(Beginning of Exercise material)

(** C10, as the code has it. Exactly two routes are registered, GET [/] and
    GET [/api/todos]. The router sees the path as the framework's
    [getPath] returns it: percent-decoded, and left as it is when it holds
    no [%]. A request whose method is neither GET nor HEAD, or whose path
    so decoded is neither [/] nor [/api/todos], gets status 404, and
    unless it is a HEAD request the response is the framework's default
    one, the text [404 Not Found]. A HEAD request whose decoded path is
    one of the two is dispatched as GET and answered with status 200 and
    no body. *)
Theorem unmatched_request_not_found decode env (r : Request) (st : Store) :
  (method r <> "GET" /\ method r <> "HEAD")
  \/ (getPath decode r <> "/" /\ getPath decode r <> "/api/todos") ->
  map (fun rt => (route_method rt, route_path rt)) (routes app)
    = [("GET", "/"); ("GET", "/api/todos")]
  /\ ((forall a b, path r <> a ++ String "%" b) -> getPath decode r = path r)
  /\ ((exists a b, path r = a ++ String "%" b) ->
      getPath decode r = decode (path r))
  /\ status (fst (fetch (default_export decode env) r st)) = 404
  /\ (method r <> "HEAD" ->
      fst (fetch (default_export decode env) r st)
      = {| status := 404; contentType := Some TextPlain;
           body := Some "404 Not Found" |})
  /\ (forall r' : Request,
        method r' = "HEAD" ->
        getPath decode r' = "/" \/ getPath decode r' = "/api/todos" ->
        status (fst (fetch (default_export decode env) r' st)) = 200
        /\ body (fst (fetch (default_export decode env) r' st)) = None).
Proof.
  intros H. split; [exact registered_routes|].
  split; [apply getPath_cases|]. split; [apply getPath_cases|].
  cbn [fetch default_export]. unfold Hono_fetch.
  split; [|split].
  - destruct (String.eqb (method r) "HEAD") eqn:E.
    + apply String.eqb_eq in E.
      destruct H as [[_ Hh] | Hp]; [congruence|].
      rewrite dispatch_not_found by (right; exact Hp). reflexivity.
    + apply String.eqb_neq in E.
      rewrite dispatch_not_found; [reflexivity|].
      destruct H as [[Hg _] | Hp]; [left; exact Hg | right; exact Hp].
  - intros Hh. apply String.eqb_neq in Hh. rewrite Hh.
    rewrite dispatch_not_found; [reflexivity|].
    destruct H as [[Hg _] | Hp]; [left; exact Hg | right; exact Hp].
  - intros r' Hh Hp. rewrite Hh. cbn [String.eqb Ascii.eqb Bool.eqb].
    pose proof (dispatch_get decode "GET" r' st eq_refl Hp) as H200.
    destruct (dispatch decode app "GET" r' st) as [res st']. split; [exact H200 | reflexivity].
Qed.

Lemma unmatched_request_not_found_witness :
  let r := mkRequest "POST" "/api/todos" [] "{}" in
  map (fun rt => (route_method rt, route_path rt)) (routes app)
    = [("GET", "/"); ("GET", "/api/todos")]
  /\ ((forall a b, path r <> a ++ String "%" b) -> getPath no_escapes r = path r)
  /\ ((exists a b, path r = a ++ String "%" b) ->
      getPath no_escapes r = no_escapes (path r))
  /\ status (fst (fetch (default_export no_escapes []) r initial_store)) = 404
  /\ (method r <> "HEAD" ->
      fst (fetch (default_export no_escapes []) r initial_store)
      = {| status := 404; contentType := Some TextPlain;
           body := Some "404 Not Found" |})
  /\ (forall r' : Request,
        method r' = "HEAD" ->
        getPath no_escapes r' = "/" \/ getPath no_escapes r' = "/api/todos" ->
        status (fst (fetch (default_export no_escapes []) r' initial_store)) = 200
        /\ body (fst (fetch (default_export no_escapes []) r' initial_store)) = None).
Proof.
  apply (unmatched_request_not_found no_escapes [] (mkRequest "POST" "/api/todos" [] "{}")
           initial_store).
  left. split; discriminate.
Defined.

(** C10 as stated fails, whatever the framework's decoder does: a HEAD
    request to [/] matches neither GET route by method and path, and it is
    answered with status 200. *)
Lemma head_root_is_not_404 :
  ~ (exists decode, forall env (r : Request) (st : Store),
       ~ is_get "/" r -> ~ is_get "/api/todos" r ->
       status (fst (fetch (default_export decode env) r st)) = 404).
Proof.
  intros [decode H].
  specialize (H [] (mkRequest "HEAD" "/" [] "") initial_store).
  assert (N1 : ~ is_get "/" (mkRequest "HEAD" "/" [] ""))
    by (intros [Hm _]; discriminate Hm).
  assert (N2 : ~ is_get "/api/todos" (mkRequest "HEAD" "/" [] ""))
    by (intros [Hm _]; discriminate Hm).
  specialize (H N1 N2). cbn in H. discriminate H.
Qed.

End BeFacts.

(** ** Properties of the frontend *)

Module FeFacts.
Import Fe.

(** Every status from 400 up is a non-success status. *)
Lemma status_ge_400_not_ok (r : Response) : 400 <= status r -> ok r = false.
Proof.
  intros H. unfold ok.
  assert (E : (status r <=? 299) = false) by (apply Z.leb_gt; lia).
  rewrite E. apply andb_false_r.
Qed.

(End of Exercise material)

### [Task to complete]
Show all lines from the data above in which the word "split" appears.

### [Solved exercise]
  intros H. split; [exact registered_routes|].
  split; [apply getPath_cases|]. split; [apply getPath_cases|].
  split; [|split].
    destruct (dispatch decode app "GET" r' st) as [res st']. split; [exact H200 | reflexivity].
  left. split; discriminate.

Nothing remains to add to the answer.